*** Material provided ***
Lemma pool_Open_spec_witness : ∃ r p' sa ss,
  Open (api := losing) 50700 demo_failing = Returns r p' ∧
  kind_opened (api := losing) 50700 IDX_ASYNC [] 1 0 (_connections p' IDX_ASYNC) sa ∧
  kind_opened (api := losing) 50700 IDX_SYNCH [] 2 r (_connections p' IDX_SYNCH) ss.
Proof.
  pose proof demo_failing_run as Hr.
  destruct (@pool_Open_spec server Z Z losing 50700) with (p := demo_failing) as (r & p' & ra & sa & Hrun & Ha & Hres).
  - intros h i q u m Hfail. destruct (reply_errno error_of m Hfail) as [e He]. cbn. rewrite He. apply error_of_nonzero.
  - by eexists.
  - intros type. reflexivity.
  - rewrite Hrun in Hr. apply andb_true_iff in Hr as [_ Hq%negb_true_iff]. destruct (decide (ra = 0)) as [->|].
    + destruct Hres as (ss & Hss & _). exists r, p', sa, ss. split; [exact Hrun|]. split; [exact Ha|exact Hss].
    + destruct Hres as (_ & _ & _ & Hshut). rewrite Hq in Hshut. discriminate Hshut.
Defined.

(** The server of the second asynchronous connection is too old: the first one
    stays. *)
Definition ageing : MySqlApi server Z Z := {|
  mysql_init := mysql_init (MySqlApi := losing); mysql_options := mysql_options (MySqlApi := losing);
  mysql_real_connect h i q u m := (true, Server (tail (answers m)) (default 0 (head (answers m))));
  mysql_autocommit := mysql_autocommit (MySqlApi := losing); mysql_set_character_set := mysql_set_character_set (MySqlApi := losing);
  mysql_close := mysql_close (MySqlApi := losing); mysql_errno := mysql_errno (MySqlApi := losing);
  mysql_get_server_version _ m := last_errno m; mysql_ping := mysql_ping (MySqlApi := losing); mysql_query := mysql_query (MySqlApi := losing);
  mysql_store_result := mysql_store_result (MySqlApi := losing); mysql_affected_rows := mysql_affected_rows (MySqlApi := losing);
  mysql_fetch_fields := mysql_fetch_fields (MySqlApi := losing); mysql_more_results := mysql_more_results (MySqlApi := losing);
  mysql_next_result := mysql_next_result (MySqlApi := losing); mysql_stmt_init := mysql_stmt_init (MySqlApi := losing);
  mysql_stmt_prepare := mysql_stmt_prepare (MySqlApi := losing); mysql_stmt_close := mysql_stmt_close (MySqlApi := losing);
  mysql_stmt_param_count := mysql_stmt_param_count (MySqlApi := losing); mysql_stmt_bind_param := mysql_stmt_bind_param (MySqlApi := losing);
  mysql_stmt_execute := mysql_stmt_execute (MySqlApi := losing); mysql_stmt_result := mysql_stmt_result (MySqlApi := losing);
  mysql_time_size := 40;
|}.
Example too_old_leaves :
  match Open (api := ageing) 50700 (with_threads 2 2 (demo_empty [80000; 50600])) with
  | Returns 1 p' => length (_connections p' IDX_ASYNC) = 1%nat ∧ _connections p' IDX_SYNCH = []
  | _ => False
  end.
Proof. by vm_compute. Qed.

(** A failure of the asynchronous connections shuts the queue for good: the
    pool can be opened again, but its workers leave at once and nothing that is
    enqueued is ever run. *)
Example reopen_after_failure :
  (match (Open (api := losing) 50700;; r ← Open (api := losing) 50700; Execute (Some COMMIT);; e ← run_worker (api := losing) 1 0 demo_clock 3 9 0; mret (r, e))
    (demo_empty [CR_CONN_HOST_ERROR]) with
   | Returns re p => Some (re, ProducerConsumerQueue._queue (_queue p), w_sent (outside p))
   | _ => None
   end) = Some ((0, Exited), [BasicStatementTask COMMIT None], [Connect false; Connect true; Connect true; Connect true]).
Proof. by vm_compute. Qed.

(** No callback works on its query. *)
Definition no_program : @QueryCallback.Program (option ResultSet.ResultSet) (option ResultSet.PreparedResultSet) nat Empty_set :=
  {| QueryCallback.string_code := λ c : Empty_set, match c with end; QueryCallback.prepared_code := λ c : Empty_set, match c with end |}.
Definition demo_query_end : exit (state (M := server) (H := Z) (S := Z)) (option ResultSet.ResultSet) :=
  MySqlConn.Query (api := losing) 1 (Some COMMIT) (State (set_info demo_info demo_conn) (w_lib (demo_world [])) (w_sent (demo_world []))).
End DbPool.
*** End of Material provided ***
- **Task requirements**
A word-for-word repeat of the full data is needed.

- **Problem solution**
Lemma pool_Open_spec_witness : ∃ r p' sa ss,
  Open (api := losing) 50700 demo_failing = Returns r p' ∧
  kind_opened (api := losing) 50700 IDX_ASYNC [] 1 0 (_connections p' IDX_ASYNC) sa ∧
  kind_opened (api := losing) 50700 IDX_SYNCH [] 2 r (_connections p' IDX_SYNCH) ss.
Proof.
  pose proof demo_failing_run as Hr.
  destruct (@pool_Open_spec server Z Z losing 50700) with (p := demo_failing) as (r & p' & ra & sa & Hrun & Ha & Hres).
  - intros h i q u m Hfail. destruct (reply_errno error_of m Hfail) as [e He]. cbn. rewrite He. apply error_of_nonzero.
  - by eexists.
  - intros type. reflexivity.
  - rewrite Hrun in Hr. apply andb_true_iff in Hr as [_ Hq%negb_true_iff]. destruct (decide (ra = 0)) as [->|].
    + destruct Hres as (ss & Hss & _). exists r, p', sa, ss. split; [exact Hrun|]. split; [exact Ha|exact Hss].
    + destruct Hres as (_ & _ & _ & Hshut). rewrite Hq in Hshut. discriminate Hshut.
Defined.

(** The server of the second asynchronous connection is too old: the first one
    stays. *)
Definition ageing : MySqlApi server Z Z := {|
  mysql_init := mysql_init (MySqlApi := losing); mysql_options := mysql_options (MySqlApi := losing);
  mysql_real_connect h i q u m := (true, Server (tail (answers m)) (default 0 (head (answers m))));
  mysql_autocommit := mysql_autocommit (MySqlApi := losing); mysql_set_character_set := mysql_set_character_set (MySqlApi := losing);
  mysql_close := mysql_close (MySqlApi := losing); mysql_errno := mysql_errno (MySqlApi := losing);
  mysql_get_server_version _ m := last_errno m; mysql_ping := mysql_ping (MySqlApi := losing); mysql_query := mysql_query (MySqlApi := losing);
  mysql_store_result := mysql_store_result (MySqlApi := losing); mysql_affected_rows := mysql_affected_rows (MySqlApi := losing);
  mysql_fetch_fields := mysql_fetch_fields (MySqlApi := losing); mysql_more_results := mysql_more_results (MySqlApi := losing);
  mysql_next_result := mysql_next_result (MySqlApi := losing); mysql_stmt_init := mysql_stmt_init (MySqlApi := losing);
  mysql_stmt_prepare := mysql_stmt_prepare (MySqlApi := losing); mysql_stmt_close := mysql_stmt_close (MySqlApi := losing);
  mysql_stmt_param_count := mysql_stmt_param_count (MySqlApi := losing); mysql_stmt_bind_param := mysql_stmt_bind_param (MySqlApi := losing);
  mysql_stmt_execute := mysql_stmt_execute (MySqlApi := losing); mysql_stmt_result := mysql_stmt_result (MySqlApi := losing);
  mysql_time_size := 40;
|}.
Example too_old_leaves :
  match Open (api := ageing) 50700 (with_threads 2 2 (demo_empty [80000; 50600])) with
  | Returns 1 p' => length (_connections p' IDX_ASYNC) = 1%nat ∧ _connections p' IDX_SYNCH = []
  | _ => False
  end.
Proof. by vm_compute. Qed.

(** A failure of the asynchronous connections shuts the queue for good: the
    pool can be opened again, but its workers leave at once and nothing that is
    enqueued is ever run. *)
Example reopen_after_failure :
  (match (Open (api := losing) 50700;; r ← Open (api := losing) 50700; Execute (Some COMMIT);; e ← run_worker (api := losing) 1 0 demo_clock 3 9 0; mret (r, e))
    (demo_empty [CR_CONN_HOST_ERROR]) with
   | Returns re p => Some (re, ProducerConsumerQueue._queue (_queue p), w_sent (outside p))
   | _ => None
   end) = Some ((0, Exited), [BasicStatementTask COMMIT None], [Connect false; Connect true; Connect true; Connect true]).
Proof. by vm_compute. Qed.

(** No callback works on its query. *)
Definition no_program : @QueryCallback.Program (option ResultSet.ResultSet) (option ResultSet.PreparedResultSet) nat Empty_set :=
  {| QueryCallback.string_code := λ c : Empty_set, match c with end; QueryCallback.prepared_code := λ c : Empty_set, match c with end |}.
Definition demo_query_end : exit (state (M := server) (H := Z) (S := Z)) (option ResultSet.ResultSet) :=
  MySqlConn.Query (api := losing) 1 (Some COMMIT) (State (set_info demo_info demo_conn) (w_lib (demo_world [])) (w_sent (demo_world []))).
End DbPool.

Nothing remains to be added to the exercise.